TRY IT
Among the records, which lines hold the word "SetHeader"? Pick them out.

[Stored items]
(** C23. Ban decisions are enforced while they are fresh: whatever checks went
    before, a message from a client address passes only if the API reported no
    ban within the last [CacheTTL] (plus the delay of the call that fetched the
    answer), or failed now while the plugin fails open; and it is rejected only
    if the API reported a ban within that time, or failed now while the plugin
    fails closed. *)
Theorem crowdsec_decision lag name0 c t0 t p now T draft :
  0 <= lag → rtc (check lag) (t0, NewCrowdSec name0 c) (t, p) → clock_ok lag t T now →
  let addr := mget (GetHeaders draft) "X-SMTP-Remote-Addr" in
  let ip := match SplitHostPort addr with Some (h, _) => h | None => addr end in
  addr ≠ "" →
  match (BeforeSend now draft p).1 with
  | Ok _ => recent (cfg p) lag (consulted now) T ip false ∨
            (FailOpen (cfg p) = true ∧ decision (cfg p) (answered now) ip = None)
  | Err e => (∃ reason, e = ERejection (name p) reason) ∧
             (recent (cfg p) lag (consulted now) T ip true ∨
              (FailOpen (cfg p) = false ∧ decision (cfg p) (answered now) ip = None))
  end.
Proof.
  intros Hlag Hr Hck addr ip Hne. apply sound_checks in Hr; [|done|by intros k e]. simpl in Hr.
  unfold BeforeSend. fold addr. rewrite bool_decide_eq_false_2 by done. fold ip.
  pose proof (isBanned_spec lag t T now ip p Hr Hlag Hck) as Hq.
  destruct (isBanned now ip p) as [[[]|e] p']; destruct Hq as (Hc & Hn & _ & Hans); simpl; rewrite ?Hc, ?Hn.
  - split; [by eexists|by left].
  - by left.
  - destruct (FailOpen (cfg p)); simpl; [by right|]. split; [by eexists|by right].
Qed.

End CrowdSec.
End CrowdSec.

(** ** spam_checker.go and antivirus.go

    One POST to the scanner, and its outcome. *)
Inductive scan (A : Type) :=
| MarshalError (e : error)
| RequestError (e : error)
| Unreachable (e : error)
| Answered (status : Z) (decoded : option A).
Arguments MarshalError {A} _.
Arguments RequestError {A} _.
Arguments Unreachable {A} _.
Arguments Answered {A} _ _.

Module SpamChecker.

(** Scores are finite [float64] numbers, given as exact fractions. *)
Record SpamCheckerConfig := MkConfig { Endpoint : string; Threshold : Q; TagOnly : bool; Timeout : Duration }.

(** [NewSpamChecker]: [client_Timeout] is the timeout of its HTTP client. *)
Record Checker := MkChecker { checker_name : string; checker_cfg : SpamCheckerConfig; client_Timeout : Duration }.

Definition NewSpamChecker (name : string) (cfg : SpamCheckerConfig) : Checker :=
  MkChecker name cfg (if Timeout cfg =? 0 then 5 * Second else Timeout cfg).

Record spamRequest := MkRequest { Sender : string; Recipients : list string; Subject : string; Body : string }.
Record spamResponse := MkResponse { Score : Q; IsSpam : bool; Reason : string }.

Section SpamChecker.
(** [fmt.Sprintf("%.2f", score)] and the endpoint. *)
Variable format2 : Q → string.
Variable post : string → spamRequest → scan spamResponse.
Variable name : string.
Variable cfg : SpamCheckerConfig.

Definition request (draft : Draft) : spamRequest :=
  MkRequest (GetSenderID draft) (GetRecipientIDs draft) (GetSubject draft) (GetBody draft).

Definition is_spam (sr : spamResponse) : bool := IsSpam sr || negb (Qle_bool (Score sr) (Threshold cfg)).

Definition tag (sr : spamResponse) (draft : Draft) : Draft :=
  let draft := SetHeader "X-Spam-Score" (format2 (Score sr)) draft in
  let draft := SetHeader "X-Spam-Status" "Yes" draft in
  if bool_decide (Reason sr = "") then draft else SetHeader "X-Spam-Reason" (Reason sr) draft.

Definition BeforeSend (draft : Draft) : result unit * Draft :=
  match post (Endpoint cfg) (request draft) with
  | MarshalError err => (Err (EWrap (Text "spam checker: marshal request: %w" []) err), draft)
  | RequestError err => (Err (EWrap (Text "spam checker: build request: %w" []) err), draft)
  | Unreachable _ => (Ok (), draft)
  | Answered status decoded =>
      if negb (status =? 200) then (Ok (), draft)
      else match decoded with
      | None => (Ok (), draft)
      | Some sr =>
          if negb (is_spam sr) then (Ok (), draft)
          else if TagOnly cfg then (Ok (), tag sr draft)
          else
            let reason := if bool_decide (Reason sr = "")
                          then Text "score %.2f exceeds threshold %.2f" [AStr (format2 (Score sr)); AStr (format2 (Threshold cfg))]
                          else Text (Reason sr) [] in
            (reject name reason, draft)
      end
  end.

(** The checker stops a message exactly when the service was reached, its report
    could be read, calls the message spam or scores it above the threshold, and
    the checker does not merely tag; it changes nothing but [X-Spam-] headers,
    and those only when tagging. *)
Theorem spam_checker_spec draft :
  let '(r, draft') := BeforeSend draft in
  let spam sr := IsSpam sr = true ∨ (Threshold cfg < Score sr)%Q in
  ((∃ reason, r = Err (ERejection name reason)) ↔
   TagOnly cfg = false ∧ ∃ sr, post (Endpoint cfg) (request draft) = Answered 200 (Some sr) ∧ spam sr) ∧
  (TagOnly cfg = false → draft' = draft) ∧
  (∀ k, k ∉ ["X-Spam-Score"; "X-Spam-Status"; "X-Spam-Reason"] → GetHeaders draft' !! k = GetHeaders draft !! k) ∧
  request draft' = request draft ∧ GetAttachments draft' = GetAttachments draft.
Proof.
  assert (∀ sr, is_spam sr = true ↔ IsSpam sr = true ∨ (Threshold cfg < Score sr)%Q) as Hspam.
  { intros sr. unfold is_spam. rewrite orb_true_iff, negb_true_iff. apply or_iff_compat_l.
    rewrite <- not_true_iff_false, Qle_bool_iff. split; [apply Qnot_le_lt|apply Qlt_not_le]. }
  unfold BeforeSend. destruct (post _ _) as [e|e|e|status decoded]; try (split; [naive_solver|done]).
  destruct (Z.eqb_spec status 200) as [->|Hst]; simpl; [|split; [naive_solver|done]].
  destruct decoded as [sr|]; [|split; [naive_solver|done]].
  specialize (Hspam sr). destruct (is_spam sr); simpl; [|split; [naive_solver|done]].
  destruct (TagOnly cfg).
  - split; [naive_solver|]. split; [done|]. unfold tag.
    split; [|case_bool_decide; done]. intros k Hk. rewrite !not_elem_of_cons in Hk. destruct Hk as (H1 & H2 & H3 & _).
    case_bool_decide; simpl; by rewrite !lookup_insert_ne by congruence.
  - split; [|done]. split; [|by eexists]. intros _. split; [done|]. exists sr. split; [done|]. by apply Hspam.
Qed.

TASK ANSWER
  let draft := SetHeader "X-Spam-Score" (format2 (Score sr)) draft in
  let draft := SetHeader "X-Spam-Status" "Yes" draft in
  if bool_decide (Reason sr = "") then draft else SetHeader "X-Spam-Reason" (Reason sr) draft.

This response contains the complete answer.